Since it has been recognized that early childhood education is extremely important for the development of a child, the level of qualifications for educators has been raised. In many federal states they now need a high school diploma. The level of education is actually an important factor in determining wages – actually. However, neither the increase in the level of qualifications nor the increased demand for nursery teachers is reflected in the salary. “The tariff for educators has to be reconsidered nationwide. The salary is a crucial factor, ”says Herrmann.

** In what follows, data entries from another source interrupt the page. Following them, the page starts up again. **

(** X20.  The PIDs of a PES filter.  On a TS-demux tap that is set but not
    started, [dvb_dmxdev_add_pid] puts the new PID in front of the list,
    and [dvb_dmxdev_remove_pid] of that PID gives the list back as it was
    when the PID was not in it before.  [dvb_dmxdev_remove_pid] fails with
    [-EINVAL] on a list of at most one PID; when it succeeds no entry with
    that PID is left and the other entries keep their order.
    [dvb_dmxdev_add_pid] fails with [-EINVAL] on a filter with another
    output that has a PID already. *)
Theorem add_then_remove_pid (start_feed : dmxdev_feed -> Z * dmxdev_feed)
    (f : dmxdev_filter) (feeds : list dmxdev_feed) (pid : Z) :
  type f = DMXDEV_TYPE_PES -> state f = DMXDEV_STATE_SET ->
  (pes_output (pes f) = DMX_OUT_TSDEMUX_TAP ->
   feeds <> [] -> Forall (fun feed => feed_pid feed <> pid) feeds ->
   dvb_dmxdev_add_pid true start_feed f feeds pid
   = (0, {| feed_pid := pid; feed_ts := false |} :: feeds)
   /\ dvb_dmxdev_remove_pid f
        (snd (dvb_dmxdev_add_pid true start_feed f feeds pid)) pid
      = (0, feeds))
  /\ ((length feeds <= 1)%nat ->
      dvb_dmxdev_remove_pid f feeds pid = (- EINVAL, feeds))
  /\ ((1 < length feeds)%nat ->
      fst (dvb_dmxdev_remove_pid f feeds pid) = 0
      /\ Forall (fun feed => feed_pid feed <> pid)
           (snd (dvb_dmxdev_remove_pid f feeds pid))
      /\ snd (dvb_dmxdev_remove_pid f feeds pid)
         = List.filter (fun feed => negb (feed_pid feed =? pid)) feeds)
  /\ (pes_output (pes f) <> DMX_OUT_TSDEMUX_TAP -> feeds <> [] ->
      forall kzalloc,
      dvb_dmxdev_add_pid kzalloc start_feed f feeds pid = (- EINVAL, feeds)).
Proof.
  intros Hty Hstate.
  split; [|split; [|split]].
  - intros Hout Hne Hnew.
    assert (dvb_dmxdev_add_pid true start_feed f feeds pid
            = (0, {| feed_pid := pid; feed_ts := false |} :: feeds))
      as Hadd.
    { unfold dvb_dmxdev_add_pid. rewrite Hty, Hstate.
      rewrite (bool_decide_eq_true_2 _ Hout). reflexivity. }
    split; [exact Hadd|]. rewrite Hadd. cbn [snd].
    unfold dvb_dmxdev_remove_pid. rewrite Hty, Hstate.
    cbn [orb state_value Z.ltb Z.leb Z.compare].
    assert (0 < length feeds)%nat as Hlen
      by (destruct feeds; [contradiction | simpl; lia]).
    cbn [length].
    destruct (Z.leb_spec (Z.of_nat (S (length feeds))) 1) as [|Hmore];
      [lia|].
    f_equal. cbn [List.filter feed_pid]. rewrite Z.eqb_refl. cbn [negb].
    clear Hne Hadd Hlen Hmore.
    induction Hnew as [|x l Hx Hl IH]; [reflexivity|].
    simpl. destruct (Z.eqb_spec (feed_pid x) pid); [contradiction|].
    simpl. f_equal. exact IH.
  - intros Hlen. unfold dvb_dmxdev_remove_pid. rewrite Hty, Hstate.
    cbn [orb state_value Z.ltb Z.leb Z.compare].
    destruct (Z.leb_spec (Z.of_nat (length feeds)) 1); [reflexivity | lia].
  - intros Hlen. unfold dvb_dmxdev_remove_pid. rewrite Hty, Hstate.
    cbn [orb state_value Z.ltb Z.leb Z.compare].
    destruct (Z.leb_spec (Z.of_nat (length feeds)) 1); [lia|].
    cbn [fst snd]. split; [reflexivity|]. split; [|reflexivity].
    apply List.Forall_forall. intros x Hx.
    apply List.filter_In in Hx as [_ Hx].
    destruct (Z.eqb_spec (feed_pid x) pid); [discriminate | assumption].
  - intros Hout Hne kzalloc. unfold dvb_dmxdev_add_pid.
    rewrite Hty, Hstate.
    rewrite (bool_decide_eq_false_2 _ Hout), (bool_decide_eq_false_2 _ Hne).
    reflexivity.
Qed.

(** X21.  [invert_mode] turns every bit of every byte of the mode array
    over: applied twice it gives the array back, and in between the array
    holds as many bytes, the complement of each to 255. *)
Theorem invert_mode_twice (mode : list Z) :
  Forall (fun m => 0 <= m < 2 ^ 8) mode ->
  invert_mode (invert_mode mode) = mode
  /\ length (invert_mode mode) = length mode
  /\ Forall (fun m => 0 <= m < 2 ^ 8) (invert_mode mode)
  /\ forall i m, mode !! i = Some m -> invert_mode mode !! i = Some (255 - m).
Proof.
  intros Hbytes.
  assert (forall m, 0 <= m < 2 ^ 8 -> Z.lxor m 255 mod 2 ^ 8 = 255 - m)
    as Hcompl.
  { intros m Hm.
    assert (forallb (fun k : nat =>
                       Z.lxor (Z.of_nat k) 255 mod 2 ^ 8
                       =? 255 - Z.of_nat k) (seq 0 256) = true) as Hall
      by (vm_compute; reflexivity).
    rewrite List.forallb_forall in Hall.
    specialize (Hall (Z.to_nat m)). rewrite Z2Nat.id in Hall by lia.
    apply Z.eqb_eq, Hall, in_seq. lia. }
  unfold invert_mode. split; [|split; [|split]].
  - rewrite map_map. rewrite <- (map_id mode) at 2.
    apply map_ext_Forall. eapply Forall_impl; [exact Hbytes|].
    intros m Hm. cbv beta in Hm. simpl. rewrite (Hcompl m Hm).
    change (2 ^ 8) with 256 in Hm. rewrite Hcompl by (change (2 ^ 8) with 256; lia). lia.
  - apply length_map.
  - apply Forall_fmap. eapply Forall_impl; [exact Hbytes|].
    intros m Hm. simpl. apply Z.mod_pos_bound. lia.
  - intros i m Hi. rewrite list_lookup_fmap, Hi. simpl.
    rewrite Hcompl; [reflexivity|].
    eapply (Forall_lookup_1 _ _ _ _ Hbytes). exact Hi.
Qed.
(** * YouTube transcript service: the request pipeline of [main.py]

    A shallow embedding of [extract_video_id], [get_yt_dlp_data],
    [get_transcript] and [get_transcript_get], and the properties of
    the pipeline proved over it.

    Conventions.
    - A Python [str] is a sequence of code points: [str := list N].
      [len] is [List.length]; literals are written [py "..."].
    - The regular expressions of [extract_video_id] are kept as data
      (a list of nodes) and run by a small matcher that follows
      [re.search]: leftmost start position, [^] only at position 0,
      [$] at the end or before a final newline.
    - The document printed by the extraction tool is a JSON value;
      Python's dynamic operations on it ([in], [x[k]], [x[0]], [.get],
      [str.join]) are total functions into a result type whose error
      side is the exception raised.
    - The outside world (subprocesses, the JSON and XML parsers, the
      text of interpreter exceptions, pydantic's coercions) is a set of
      Section variables. *)

From Stdlib Require Import List String Ascii NArith ZArith Bool Lia.
Import ListNotations.

Set Implicit Arguments.
Set Warnings "-register-all".

(** ** Strings *)

Definition char := N.
Definition str := list char.

Definition py (s : string) : str := map N_of_ascii (list_ascii_of_string s).
(** * The MATLAB proxy of the Arrow C data interface schema

    A shallow embedding of [arrow::matlab::c::proxy::Schema]
    (matlab/src/cpp/arrow/matlab/c/proxy/schema.cc): its constructor, its
    destructor, [make] and [getAddress], over a world made of the live
    proxy objects, the state of the foreign code behind release callbacks
    and the log of the foreign calls the proxy has made. *)

From Stdlib Require Import ZArith.
From stdpp Require Import gmap strings list fin_maps.

Local Open Scope Z_scope.

(** ** Pointers and the C integer types *)

(** [NULL], and [p != NULL] on pointers. *)
Definition NULL : Z := 0.

Definition is_null (p : Z) : bool := p =? NULL.

(** [reinterpret_cast<uint64_t>(p)]: the pointer value as a 64-bit unsigned
    integer, with the wrap-around of the target type written out. *)
Definition reinterpret_cast_uint64 (p : Z) : Z := p mod 2 ^ 64.

(** ** The interchange structure *)

(** Modelled from the spec: [struct ArrowSchema] is declared in
    arrow/c/abi.h, which schema.cc includes.  The fields are the ones the
    external layout lists, in that order: pointers and the callback pointer
    as addresses, [flags] and [n_children] as signed 64-bit integers. *)
Record ArrowSchema : Type := {
  format : Z;
  name : Z;
  metadata : Z;
  flags : Z;
  n_children : Z;
  children : Z;
  dictionary : Z;
  release : Z;
  private_data : Z
}.

(** [ArrowSchema{}]: value initialisation of the aggregate. *)
Definition ArrowSchema_value_init : ArrowSchema :=
  {| format := NULL; name := NULL; metadata := NULL; flags := 0;
     n_children := 0; children := NULL; dictionary := NULL;
     release := NULL; private_data := NULL |}.

(** [s.release = v] *)
Definition set_release (v : Z) (s : ArrowSchema) : ArrowSchema :=
  {| format := format s; name := name s; metadata := metadata s;
     flags := flags s; n_children := n_children s; children := children s;
     dictionary := dictionary s; release := v;
     private_data := private_data s |}.

(** ** Values of the host runtime *)

Inductive ArrayType : Type := LOGICAL | CHAR | DOUBLE | INT64 | UINT64.

(** Modelled from the spec: the values of the host runtime that travel in
    a call context.  [matlab::data::Array] is kept as element type,
    dimensions and elements. *)
Record Array : Type := {
  array_type : ArrayType;
  dimensions : list nat;
  elements : list Z
}.

(** [ArrayFactory::createScalar] at [uint64_t]: a 1-by-1 array holding an
    unsigned 64-bit integer. *)
Definition createScalar (v : Z) : Array :=
  {| array_type := UINT64; dimensions := [1%nat; 1%nat]; elements := [v] |}.

(** Modelled from the spec: the conditions reported through a context or a
    construction result ([libmexclass::error::Error]); the unknown operation
    is the one the spec names. *)
Inductive Error : Type :=
  | UnknownOperation (operation : string)
  | Failure (id message : string).

(** Modelled from the spec: the call context
    ([libmexclass::proxy::method::Context]) carries an ordered sequence of
    input values, a mutable ordered sequence of output slots, and the error
    channel. *)
Record Context : Type := {
  inputs : list Array;
  outputs : list Array;
  error : option Error
}.

Definition set_outputs (o : list Array) (c : Context) : Context :=
  {| inputs := inputs c; outputs := o; error := error c |}.

Definition set_error (e : option Error) (c : Context) : Context :=
  {| inputs := inputs c; outputs := outputs c; error := e |}.

(** [libmexclass::proxy::FunctionArguments] *)
Definition FunctionArguments : Type := list Array.

(** Modelled from the spec: the result of construction
    ([libmexclass::proxy::MakeResult]) holds either the new instance or a
    construction error. *)
Inductive MakeResult : Type :=
  | MakeProxy (proxy : Z)
  | MakeError (e : Error).

(** ** Proxy objects *)

(** The member functions a dispatch table entry can name. *)
Inductive MemberFunction : Type := Schema_getAddress_member.

(** [std::bind(&Schema::member, this, _1)] *)
Record Method : Type := {
  member : MemberFunction;
  bound_this : Z
}.

(** A [Schema] object: the [methods] table of its [Proxy] base and the
    [arrowSchema] member. *)
Record Schema : Type := {
  methods : gmap string Method;
  arrowSchema : ArrowSchema
}.

Definition set_methods (t : gmap string Method) (o : Schema) : Schema :=
  {| methods := t; arrowSchema := arrowSchema o |}.

Definition set_arrowSchema (s : ArrowSchema) (o : Schema) : Schema :=
  {| methods := methods o; arrowSchema := s |}.

(** ** Faults and results *)

Inductive Fault : Type :=
  | InvalidPointer (p : Z)
  | IndexOutOfRange (i : nat)
  | DuplicateMethod (operation : string)
  | BadAlloc.

Inductive Res (A : Type) : Type :=
  | Ok (a : A)
  | Raise (f : Fault).

Arguments Ok {A} a.
Arguments Raise {A} f.

(** The world: live [Schema] objects by address, the state of the foreign
    code that owns populated resources, and the log of the foreign calls
    (function address, argument) made so far. *)
Record World (F : Type) : Type := {
  heap : gmap Z Schema;
  foreign : F;
  calls : list (Z * Z)
}.

Arguments heap {F} w.
Arguments foreign {F} w.
Arguments calls {F} w.

(** What the proxy code is linked against.
    - [foreign_release f p s st]: the foreign function at address [f],
      called with the pointer [p] to a structure holding [s], in foreign
      state [st]; it returns what it leaves in the structure and its new
      state.
    - [offsetof_arrowSchema]: [offsetof(Schema, arrowSchema)]; the class
      layout comes from schema.h.
    - [allocator]: the storage [operator new] hands out for a [Schema] in a
      world, if any. *)
Record Platform (F : Type) : Type := {
  foreign_release : Z -> Z -> ArrowSchema -> F -> ArrowSchema * F;
  offsetof_arrowSchema : Z;
  allocator : World F -> option Z
}.

Arguments foreign_release {F} env f p s st : rename.
Arguments offsetof_arrowSchema {F} env : rename.
Arguments allocator {F} env w : rename.

Section Proxy.

Context {F : Type} (env : Platform F).

Definition set_heap (h : gmap Z Schema) (w : World F) : World F :=
  {| heap := h; foreign := foreign w; calls := calls w |}.

(** *** The monad of proxy code: state, with faults that keep the state *)

Definition M (A : Type) : Type := World F -> Res A * World F.

Definition ret {A : Type} (a : A) : M A := fun w => (Ok a, w).

Definition raise {A : Type} (f : Fault) : M A := fun w => (Raise f, w).

Definition bind {A B : Type} (m : M A) (k : A -> M B) : M B :=
  fun w =>
    match m w with
    | (Ok a, w') => k a w'
    | (Raise f, w') => (Raise f, w')
    end.

Notation "x <- m ;; k" := (bind m (fun x => k))
  (at level 100, m at next level, right associativity).
Notation "m ;;; k" := (bind m (fun _ => k))
  (at level 100, right associativity).

(** *** Memory *)

(** [&arrowSchema] of the object at [this]. *)
Definition addressof_arrowSchema (this : Z) : Z :=
  this + offsetof_arrowSchema env.

(** [*this] *)
Definition deref (this : Z) : M Schema :=
  fun w =>
    match heap w !! this with
    | Some self => (Ok self, w)
    | None => (Raise (InvalidPointer this), w)
    end.

(** [*this = self] *)
Definition store (this : Z) (self : Schema) : M unit :=
  fun w => (Ok tt, set_heap (<[this := self]> (heap w)) w).

(** [this->arrowSchema.release] *)
Definition load_release (this : Z) : M Z :=
  self <- deref this ;;
  ret (release (arrowSchema self)).

(** [this->arrowSchema.release = v] *)
Definition store_release (this : Z) (v : Z) : M unit :=
  self <- deref this ;;
  store this (set_arrowSchema (set_release v (arrowSchema self)) self).

(** [f(p)] for a release callback [f]: the call is logged, and the foreign
    code works on the structure that [p] points to. *)
Definition call_release (f p : Z) : M unit :=
  fun w =>
    let this := p - offsetof_arrowSchema env in
    match heap w !! this with
    | Some self =>
        let r := foreign_release env f p (arrowSchema self) (foreign w) in
        (Ok tt,
         {| heap := <[this := set_arrowSchema (fst r) self]> (heap w);
            foreign := snd r;
            calls := calls w ++ [(f, p)] |})
    | None => (Raise (InvalidPointer p), w)
    end.

(** [operator new] *)
Definition operator_new : M Z :=
  fun w =>
    match allocator env w with
    | Some p => (Ok p, w)
    | None => (Raise BadAlloc, w)
    end.

(** *** The [Proxy] base class *)

(** Modelled from the spec: [Proxy::registerMethod] of libmexclass, which
    the macro [REGISTER_METHOD] calls, is not part of schema.cc.  It
    associates an operation name with a bound method; a name already in
    the table is a fatal error. *)
Definition registerMethod (this : Z) (operation : string) (m : Method) : M unit :=
  self <- deref this ;;
  match methods self !! operation with
  | Some _ => raise (DuplicateMethod operation)
  | None => store this (set_methods (<[operation := m]> (methods self)) self)
  end.

(** *** The code of schema.cc *)

(** [Schema::Schema() : arrowSchema{} { REGISTER_METHOD(Schema, getAddress); }]
    on the storage at [this]; the [Proxy] base starts with an empty
    table. *)
Definition Schema_ctor (this : Z) : M unit :=
  store this {| methods := ∅; arrowSchema := ArrowSchema_value_init |} ;;;
  registerMethod this "getAddress"
    {| member := Schema_getAddress_member; bound_this := this |}.

(** [Schema::~Schema()] *)
Definition Schema_dtor (this : Z) : M unit :=
  f <- load_release this ;;
  if negb (is_null f) then
    call_release f (addressof_arrowSchema this) ;;;
    store_release this NULL
  else ret tt.

(** [std::make_shared<Schema>()] *)
Definition make_shared_Schema : M Z :=
  p <- operator_new ;;
  Schema_ctor p ;;;
  ret p.

(** [Schema::make] *)
Definition Schema_make (constructor_arguments : FunctionArguments) : M MakeResult :=
  p <- make_shared_Schema ;;
  ret (MakeProxy p).

(** [outputs[i] = v] on the output slots of a context.  The slots are a
    [matlab::mex::ArgumentList], whose subscript is checked: an index
    beyond the slots raises instead of writing. *)
Definition ArgumentList_assign (l : list Array) (i : nat) (v : Array) : M (list Array) :=
  if (i <? length l)%nat then ret (<[i := v]> l) else raise (IndexOutOfRange i).

(** [Schema::getAddress] *)
Definition Schema_getAddress (this : Z) (context : Context) : M Context :=
  let address := reinterpret_cast_uint64 (addressof_arrowSchema this) in
  outputs' <- ArgumentList_assign (outputs context) 0 (createScalar address) ;;
  ret (set_outputs outputs' context).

The situation in daycare centers mainly affects women – as mothers or as educators. In Germany women work almost twice as often at low wages as men, often in the social sector. Kindergarten teachers perform a form of work that women in the family context often perform free of charge. From the 1960s onwards, the GDR focused on the targeted development of all-day care. Here, too, a goal was to increase the employment of women. In the FRG, half-day care was a social consensus. German politics has long followed the breadwinner model. There was one main earner: the man. The woman earned too. Her career was characterized by part-time work and the low-wage sector. Both, the lack of childcare places and the poor working conditions of teachers, are related to a structural disadvantage of women in working life. And together they belong in a Germany before our time.